• [Task details]:
Each line from the line containing "(** A non-nil Go [error]. *)" through the last line of the entries is to be reproduced exactly as it stands.

[Saved entries]
------------
(** Closed interval test on code points. *)
Definition between (lo hi c : char) : bool := (lo <=? c) && (c <=? hi).

Definition is_ascii_upper (c : char) : bool := between 65 90 c.
Definition is_ascii_lower (c : char) : bool := between 97 122 c.
Definition is_ascii_digit (c : char) : bool := between 48 57 c.

(** The tables of the Unicode database that [str.lower] and the [\w]
    category of [re] consult for code points outside ASCII. *)
Record Unicode := {
  (** [_PyUnicode_ToLowerFull]: the full lower-case mapping (one to three
      code points). *)
  to_lower_full : char -> str;
  (** The Final_Sigma context test applied to U+03A3, given the code points
      before (nearest first) and after it. *)
  final_sigma : str -> str -> bool;
  (** [Py_UNICODE_ISALNUM]. *)
  isalnum : char -> bool
}.

Section WithUnicode.
Context (U : Unicode).

(** Lower-casing of one code point in its context ([lower_ucs4]). *)
Definition lower_char (before : str) (c : char) (after : str) : str :=
  if c =? 931 then [if final_sigma U before after then 962 else 963]
  else if is_ascii_upper c then [c + 32]
  else if c <? 128 then [c]
  else to_lower_full U c.

Fixpoint lower_from (before : str) (s : str) : str :=
  match s with
  | [] => []
  | c :: s' => lower_char before c s' ++ lower_from (c :: before) s'
  end.

(** [s.lower()] *)
Definition lower (s : str) : str := lower_from [] s.

(** The [\w] category of a [str] pattern: alphanumeric or underscore. *)
Definition is_word (c : char) : bool :=
  if c <? 128
  then is_ascii_upper c || is_ascii_lower c || is_ascii_digit c || (c =? 95)
  else isalnum U c.
(** X1: The result of [walkSync]. On a file [readdirSync] fails with
    ENOTDIR. On a directory the walk returns exactly when every directory
    of the tree can be read and [statSync] reaches every entry; it then
    returns the list it was given, with the paths of all files of the tree
    appended in the order of the directory listings, the files of a
    subdirectory where the subdirectory stands in its parent. Otherwise
    it throws, and what it throws is EACCES for a directory of the tree
    that cannot be read or the exception of [statSync] at an entry of the
    tree: nothing is caught. *)
Theorem walkSync_result (stat : str -> option stat_failure) (dir : str)
        (n : node) (filelist : list str) :
  match n with
  | File _ _ => walkSync stat dir n filelist = Throw ENOTDIR
  | Dir _ _ =>
      if dirs_readable n && reachable stat dir n
      then walkSync stat dir n filelist = Ok (filelist ++ tree_files dir n)
      else
        exists e,
          walkSync stat dir n filelist = Throw e /\
          ((e = EACCES /\ dirs_readable n = false) \/
           (exists p f,
               In p (tree_paths dir n) /\ stat p = Some f /\ e = stat_exn f))
  end.
Proof.
  destruct n as [r c | r es]; [reflexivity|].
  destruct (dirs_readable (Dir r es) && reachable stat dir (Dir r es)) eqn:Hc.
  - apply andb_true_iff in Hc as [Hr Hs].
    now apply (walk_tree_files stat (Dir r es) dir filelist r es).
  - destruct (walkSync stat dir (Dir r es) filelist) as [out|e] eqn:Ew.
    + destruct (walk_ok_inv _ _ _ _ _ r es eq_refl Ew) as [H1 H2].
      rewrite H1, H2 in Hc. discriminate.
    + exists e. split; [reflexivity|].
      exact (walk_throw _ _ _ _ _ r es eq_refl Ew).
Qed.

(** X2: On a directory tree as a file system holds it (the names of a
    directory are pairwise different, not empty and without separator)
    whose directories can all be read and whose entries [statSync] all
    reaches, the walk returns exactly the paths of the files of the tree:
    every path it returns leads to a file, and every file is returned. *)
Theorem walkSync_exact (stat : str -> option stat_failure) (dir : str)
        (r : bool) (es : list (str * node)) :
  well_formed (Dir r es) = true ->
  dirs_readable (Dir r es) = true ->
  reachable stat dir (Dir r es) = true ->
  exists out,
    walkSync stat dir (Dir r es) [] = Ok out /\
    forall f, In f out <-> listed dir (Dir r es) f.
Proof.
  intros Hwf Hr Hs. exists (tree_files dir (Dir r es)).
  pose proof (walk_tree_files stat (Dir r es) dir [] r es eq_refl Hr Hs) as E.
  cbn [app] in E. split; [exact E|]. intros f. split.
  - intros Hin.
    destruct (walk_listed stat (Dir r es) dir [] _ Hwf E) as [new [Hnew Hall]].
    cbn [app] in Hnew. subst new. rewrite Forall_forall in Hall. now apply Hall.
  - apply listed_in_tree_files.
Qed.
(** * goravel: the application bootstrap ([goravel.go])

    A shallow embedding of [Goravel.New], [Goravel.ListenAndServe] and the
    constructors they call, followed by the properties of the startup and
    shutdown sequence.

    Go values are embedded as follows.
    - A pointer that may be nil is an [option]; [None] is nil.
    - An [error] result is an [option error]; [None] is the nil error.
    - The process environment read by [os.Getenv] is a [gmap string string].
    - A method with receiver [grv *Goravel] is a computation in the monad
      [Go], which threads the process state [Proc] (the receiver, the
      package-level variables, the environment, the defer stack of the
      running function and the trace of calls made so far) and ends normally,
      by [os.Exit] or by a panic.
    - Calls that leave the file (the file system, the database driver, the
      embedded store, the cron parser, the HTTP server, the Unicode tables)
      are answered by a [World]. *)

From Stdlib Require Import ZArith QArith String Ascii List Bool Lia.
From stdpp Require Import base option list strings gmap.


Local Open Scope Z_scope.

(** ** Values of the collaborating packages

    One module per imported package.  A struct has the fields that
    [goravel.go] sets or reads. *)

(** A non-nil Go [error]. *)
Inductive error : Type := Err (msg : string).

Definition is_nil {A : Type} (p : option A) : bool :=
  match p with None => true | Some _ => false end.

(** [time.Duration] counts nanoseconds. *)
Module time.
Definition Duration := Z.
Definition Second : Duration := 1000000000.
End time.

(** [log.Logger] as built by [log.New(os.Stdout, prefix, flag)]. *)
Module log.
Definition Ldate : Z := 1.
Definition Ltime : Z := 2.
Definition Lshortfile : Z := 16.
Record Logger : Type := New { prefix : string; flag : Z }.
End log.

(** [*sql.DB]: the handle remembers what it was opened with. *)
Inductive sqlDB : Type := SqlDB (dbType dsn : string).

Module badger.
(** [*badger.DB], opened on a directory. *)
Inductive DB : Type := Open (dir : string).
End badger.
------------
• [Solution below]:
(** A non-nil Go [error]. *)
Inductive error : Type := Err (msg : string).

Definition is_nil {A : Type} (p : option A) : bool :=
  match p with None => true | Some _ => false end.

(** [time.Duration] counts nanoseconds. *)
Module time.
Definition Duration := Z.
Definition Second : Duration := 1000000000.
End time.

(** [log.Logger] as built by [log.New(os.Stdout, prefix, flag)]. *)
Module log.
Definition Ldate : Z := 1.
Definition Ltime : Z := 2.
Definition Lshortfile : Z := 16.
Record Logger : Type := New { prefix : string; flag : Z }.
End log.

(** [*sql.DB]: the handle remembers what it was opened with. *)
Inductive sqlDB : Type := SqlDB (dbType dsn : string).

Module badger.
(** [*badger.DB], opened on a directory. *)
Inductive DB : Type := Open (dir : string).
End badger.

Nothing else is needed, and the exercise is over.